■ **Exercise brief**
Would you please retype, exactly, the lines of the listing below between the line with "if (HARDFORK_CORE_184_TIME <?" and the line with "else Ok (fill_both one", inclusive?
..........
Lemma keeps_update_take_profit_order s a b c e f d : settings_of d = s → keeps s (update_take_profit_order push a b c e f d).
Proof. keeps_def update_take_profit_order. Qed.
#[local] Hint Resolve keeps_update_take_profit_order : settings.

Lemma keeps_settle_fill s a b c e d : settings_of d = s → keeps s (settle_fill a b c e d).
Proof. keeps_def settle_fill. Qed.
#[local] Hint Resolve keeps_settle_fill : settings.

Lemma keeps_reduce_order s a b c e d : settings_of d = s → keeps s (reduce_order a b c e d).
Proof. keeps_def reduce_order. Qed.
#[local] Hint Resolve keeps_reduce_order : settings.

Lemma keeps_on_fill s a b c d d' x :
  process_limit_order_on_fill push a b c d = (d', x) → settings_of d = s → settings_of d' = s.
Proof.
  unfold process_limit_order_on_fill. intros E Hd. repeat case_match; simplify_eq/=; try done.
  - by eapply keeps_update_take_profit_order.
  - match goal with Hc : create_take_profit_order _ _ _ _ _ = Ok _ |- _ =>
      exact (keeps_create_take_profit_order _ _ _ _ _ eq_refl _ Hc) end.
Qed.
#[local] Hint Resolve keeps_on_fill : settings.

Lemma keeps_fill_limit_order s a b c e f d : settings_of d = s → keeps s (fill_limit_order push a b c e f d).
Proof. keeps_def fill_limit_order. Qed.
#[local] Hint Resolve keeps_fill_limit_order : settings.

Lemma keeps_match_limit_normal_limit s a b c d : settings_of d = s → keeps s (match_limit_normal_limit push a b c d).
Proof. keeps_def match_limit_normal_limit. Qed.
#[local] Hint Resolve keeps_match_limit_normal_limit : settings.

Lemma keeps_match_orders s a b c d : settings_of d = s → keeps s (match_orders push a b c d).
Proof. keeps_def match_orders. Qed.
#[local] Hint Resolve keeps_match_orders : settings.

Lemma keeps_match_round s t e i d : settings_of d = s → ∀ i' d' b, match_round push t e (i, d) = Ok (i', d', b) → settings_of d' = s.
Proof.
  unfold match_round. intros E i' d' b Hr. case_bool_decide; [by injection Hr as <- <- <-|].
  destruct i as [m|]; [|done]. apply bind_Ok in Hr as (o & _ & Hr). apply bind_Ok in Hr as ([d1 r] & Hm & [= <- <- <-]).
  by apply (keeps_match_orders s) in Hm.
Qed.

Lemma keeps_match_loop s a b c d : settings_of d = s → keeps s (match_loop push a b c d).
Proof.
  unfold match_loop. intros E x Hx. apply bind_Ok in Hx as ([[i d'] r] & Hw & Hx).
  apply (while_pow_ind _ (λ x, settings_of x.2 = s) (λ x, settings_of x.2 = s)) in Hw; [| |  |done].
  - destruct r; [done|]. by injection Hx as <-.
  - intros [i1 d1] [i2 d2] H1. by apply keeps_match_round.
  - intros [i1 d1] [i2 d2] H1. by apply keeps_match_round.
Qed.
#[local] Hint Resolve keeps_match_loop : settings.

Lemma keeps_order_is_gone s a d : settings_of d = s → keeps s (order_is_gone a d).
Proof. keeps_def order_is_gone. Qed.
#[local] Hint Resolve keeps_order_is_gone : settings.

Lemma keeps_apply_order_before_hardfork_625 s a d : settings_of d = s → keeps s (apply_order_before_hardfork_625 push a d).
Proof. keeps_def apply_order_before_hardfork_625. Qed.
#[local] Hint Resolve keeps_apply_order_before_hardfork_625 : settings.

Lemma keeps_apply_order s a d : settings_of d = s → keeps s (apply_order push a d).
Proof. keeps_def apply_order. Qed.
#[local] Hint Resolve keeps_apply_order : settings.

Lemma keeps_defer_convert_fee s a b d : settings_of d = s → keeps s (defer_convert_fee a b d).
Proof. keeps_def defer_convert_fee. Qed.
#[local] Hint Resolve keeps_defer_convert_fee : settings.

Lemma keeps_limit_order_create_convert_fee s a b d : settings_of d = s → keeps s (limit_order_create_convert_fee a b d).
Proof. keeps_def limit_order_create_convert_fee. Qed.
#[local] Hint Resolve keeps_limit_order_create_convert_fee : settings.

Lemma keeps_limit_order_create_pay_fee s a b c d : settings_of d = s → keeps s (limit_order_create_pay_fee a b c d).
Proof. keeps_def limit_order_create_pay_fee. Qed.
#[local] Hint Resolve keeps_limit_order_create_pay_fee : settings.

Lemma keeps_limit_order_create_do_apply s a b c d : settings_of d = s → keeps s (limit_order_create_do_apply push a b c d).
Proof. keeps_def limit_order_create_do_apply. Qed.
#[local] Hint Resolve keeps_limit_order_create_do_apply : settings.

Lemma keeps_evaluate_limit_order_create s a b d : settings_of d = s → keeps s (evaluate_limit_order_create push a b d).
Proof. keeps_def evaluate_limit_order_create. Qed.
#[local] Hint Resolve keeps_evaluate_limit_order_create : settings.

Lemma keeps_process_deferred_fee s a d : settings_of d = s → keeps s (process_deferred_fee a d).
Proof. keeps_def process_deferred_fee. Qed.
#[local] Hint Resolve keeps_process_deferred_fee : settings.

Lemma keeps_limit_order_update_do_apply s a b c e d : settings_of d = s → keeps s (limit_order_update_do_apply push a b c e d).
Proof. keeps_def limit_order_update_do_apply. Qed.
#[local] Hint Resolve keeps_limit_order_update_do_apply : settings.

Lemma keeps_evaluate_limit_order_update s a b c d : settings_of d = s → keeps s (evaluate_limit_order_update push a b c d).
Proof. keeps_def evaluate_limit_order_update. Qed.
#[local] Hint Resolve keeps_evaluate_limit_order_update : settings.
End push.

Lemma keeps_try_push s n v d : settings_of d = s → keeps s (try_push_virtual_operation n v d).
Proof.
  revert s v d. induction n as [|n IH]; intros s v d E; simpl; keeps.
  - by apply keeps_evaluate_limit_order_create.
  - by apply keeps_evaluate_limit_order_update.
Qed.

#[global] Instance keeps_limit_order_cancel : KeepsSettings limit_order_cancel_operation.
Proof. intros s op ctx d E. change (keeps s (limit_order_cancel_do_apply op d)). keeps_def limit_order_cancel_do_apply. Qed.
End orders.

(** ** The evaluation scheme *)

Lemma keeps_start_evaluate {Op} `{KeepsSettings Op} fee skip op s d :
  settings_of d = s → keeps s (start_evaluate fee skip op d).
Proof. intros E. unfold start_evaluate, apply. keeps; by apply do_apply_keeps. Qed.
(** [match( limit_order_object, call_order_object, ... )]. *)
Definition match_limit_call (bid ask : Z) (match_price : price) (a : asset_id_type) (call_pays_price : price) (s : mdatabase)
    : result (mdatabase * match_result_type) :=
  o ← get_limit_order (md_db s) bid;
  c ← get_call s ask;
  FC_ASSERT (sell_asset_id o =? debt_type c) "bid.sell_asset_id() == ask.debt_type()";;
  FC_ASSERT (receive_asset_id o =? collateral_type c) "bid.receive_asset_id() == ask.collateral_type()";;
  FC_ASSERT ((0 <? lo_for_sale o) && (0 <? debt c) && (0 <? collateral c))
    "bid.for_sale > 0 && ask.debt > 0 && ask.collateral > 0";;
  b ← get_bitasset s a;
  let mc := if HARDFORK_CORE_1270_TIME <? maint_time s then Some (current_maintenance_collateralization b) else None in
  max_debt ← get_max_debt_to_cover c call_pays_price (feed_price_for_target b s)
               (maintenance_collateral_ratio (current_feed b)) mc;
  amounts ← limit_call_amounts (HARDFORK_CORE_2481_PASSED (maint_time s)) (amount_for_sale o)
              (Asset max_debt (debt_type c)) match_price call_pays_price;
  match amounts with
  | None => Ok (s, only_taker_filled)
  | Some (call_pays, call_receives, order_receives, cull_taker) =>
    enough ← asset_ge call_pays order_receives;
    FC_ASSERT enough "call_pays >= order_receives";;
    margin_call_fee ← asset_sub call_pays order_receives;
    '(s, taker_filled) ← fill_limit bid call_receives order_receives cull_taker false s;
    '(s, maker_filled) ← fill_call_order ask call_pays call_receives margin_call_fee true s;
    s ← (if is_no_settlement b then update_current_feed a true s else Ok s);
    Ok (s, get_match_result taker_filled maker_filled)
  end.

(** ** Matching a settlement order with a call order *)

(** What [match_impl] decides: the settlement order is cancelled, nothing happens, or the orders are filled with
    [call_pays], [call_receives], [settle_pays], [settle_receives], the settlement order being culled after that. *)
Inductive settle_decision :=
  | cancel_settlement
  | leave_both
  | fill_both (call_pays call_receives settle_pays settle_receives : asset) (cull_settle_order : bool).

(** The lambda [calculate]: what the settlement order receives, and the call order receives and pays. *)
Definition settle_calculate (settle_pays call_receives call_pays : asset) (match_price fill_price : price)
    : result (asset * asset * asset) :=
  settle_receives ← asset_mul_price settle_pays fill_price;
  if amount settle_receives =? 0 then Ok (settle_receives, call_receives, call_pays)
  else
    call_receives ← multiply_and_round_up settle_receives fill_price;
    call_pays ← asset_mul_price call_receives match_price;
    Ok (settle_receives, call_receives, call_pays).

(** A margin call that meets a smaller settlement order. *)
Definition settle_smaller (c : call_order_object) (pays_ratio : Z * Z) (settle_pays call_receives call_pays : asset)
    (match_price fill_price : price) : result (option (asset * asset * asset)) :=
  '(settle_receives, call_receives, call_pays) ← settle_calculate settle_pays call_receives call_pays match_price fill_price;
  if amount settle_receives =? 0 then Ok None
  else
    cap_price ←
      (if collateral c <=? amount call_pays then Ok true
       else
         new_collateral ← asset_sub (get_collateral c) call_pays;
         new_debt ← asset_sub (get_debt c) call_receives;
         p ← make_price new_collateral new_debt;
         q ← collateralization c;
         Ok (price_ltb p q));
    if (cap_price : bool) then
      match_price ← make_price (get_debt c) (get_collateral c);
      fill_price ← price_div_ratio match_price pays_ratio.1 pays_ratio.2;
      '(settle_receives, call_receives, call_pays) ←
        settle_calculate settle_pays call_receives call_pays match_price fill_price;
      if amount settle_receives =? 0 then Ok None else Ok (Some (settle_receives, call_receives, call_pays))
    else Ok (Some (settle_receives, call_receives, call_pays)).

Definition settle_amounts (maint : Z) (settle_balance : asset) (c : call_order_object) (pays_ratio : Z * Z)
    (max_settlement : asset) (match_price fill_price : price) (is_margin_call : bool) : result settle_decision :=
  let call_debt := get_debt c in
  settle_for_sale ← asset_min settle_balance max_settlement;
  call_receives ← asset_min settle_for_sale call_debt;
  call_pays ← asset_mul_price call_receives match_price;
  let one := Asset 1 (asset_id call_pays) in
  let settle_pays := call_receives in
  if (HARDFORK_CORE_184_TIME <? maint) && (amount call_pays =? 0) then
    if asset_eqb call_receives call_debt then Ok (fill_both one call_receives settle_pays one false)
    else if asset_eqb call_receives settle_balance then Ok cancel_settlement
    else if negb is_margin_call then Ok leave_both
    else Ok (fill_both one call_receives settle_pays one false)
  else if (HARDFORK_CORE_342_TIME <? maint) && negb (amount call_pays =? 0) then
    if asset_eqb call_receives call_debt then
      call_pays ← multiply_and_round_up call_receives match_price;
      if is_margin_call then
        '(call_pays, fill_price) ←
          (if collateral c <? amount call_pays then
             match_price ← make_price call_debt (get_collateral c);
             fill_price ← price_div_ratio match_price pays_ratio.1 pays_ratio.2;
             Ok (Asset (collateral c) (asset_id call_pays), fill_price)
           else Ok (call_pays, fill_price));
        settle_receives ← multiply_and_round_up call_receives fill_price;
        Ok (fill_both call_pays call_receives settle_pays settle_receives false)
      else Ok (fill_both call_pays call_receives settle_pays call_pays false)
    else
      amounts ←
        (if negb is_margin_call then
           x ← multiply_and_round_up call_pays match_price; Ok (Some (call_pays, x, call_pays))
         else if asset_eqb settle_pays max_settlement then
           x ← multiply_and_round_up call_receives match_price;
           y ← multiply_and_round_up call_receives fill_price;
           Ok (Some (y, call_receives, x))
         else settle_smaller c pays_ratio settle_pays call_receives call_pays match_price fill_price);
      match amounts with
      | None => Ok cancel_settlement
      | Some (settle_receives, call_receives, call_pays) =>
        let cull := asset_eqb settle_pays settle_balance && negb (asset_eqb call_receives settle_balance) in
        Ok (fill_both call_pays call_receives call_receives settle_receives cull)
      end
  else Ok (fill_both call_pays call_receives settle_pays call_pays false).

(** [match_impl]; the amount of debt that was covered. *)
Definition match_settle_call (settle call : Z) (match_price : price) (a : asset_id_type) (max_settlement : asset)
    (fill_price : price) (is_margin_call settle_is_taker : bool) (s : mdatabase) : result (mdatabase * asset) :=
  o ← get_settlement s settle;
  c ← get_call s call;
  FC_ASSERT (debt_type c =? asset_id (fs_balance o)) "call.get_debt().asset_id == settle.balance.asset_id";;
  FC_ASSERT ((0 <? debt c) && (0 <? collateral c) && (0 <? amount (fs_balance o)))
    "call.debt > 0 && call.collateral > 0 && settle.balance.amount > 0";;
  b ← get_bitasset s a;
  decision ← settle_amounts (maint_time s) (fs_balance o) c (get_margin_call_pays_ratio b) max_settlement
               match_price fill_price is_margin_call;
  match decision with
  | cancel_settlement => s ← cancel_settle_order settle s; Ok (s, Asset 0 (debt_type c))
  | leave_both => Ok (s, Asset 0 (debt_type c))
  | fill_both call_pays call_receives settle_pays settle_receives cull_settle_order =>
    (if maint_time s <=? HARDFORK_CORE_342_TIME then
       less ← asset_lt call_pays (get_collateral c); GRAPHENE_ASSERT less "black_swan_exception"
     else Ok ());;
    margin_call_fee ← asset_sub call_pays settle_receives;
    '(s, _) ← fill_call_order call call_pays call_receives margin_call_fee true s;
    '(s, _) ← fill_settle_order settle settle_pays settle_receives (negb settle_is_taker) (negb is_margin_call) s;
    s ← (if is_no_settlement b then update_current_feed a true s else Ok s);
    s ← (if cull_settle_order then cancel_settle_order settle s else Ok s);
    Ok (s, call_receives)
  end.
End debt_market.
..........
■ **Response**
  if (HARDFORK_CORE_184_TIME <? maint) && (amount call_pays =? 0) then
    if asset_eqb call_receives call_debt then Ok (fill_both one call_receives settle_pays one false)
    else if asset_eqb call_receives settle_balance then Ok cancel_settlement
    else if negb is_margin_call then Ok leave_both
    else Ok (fill_both one call_receives settle_pays one false)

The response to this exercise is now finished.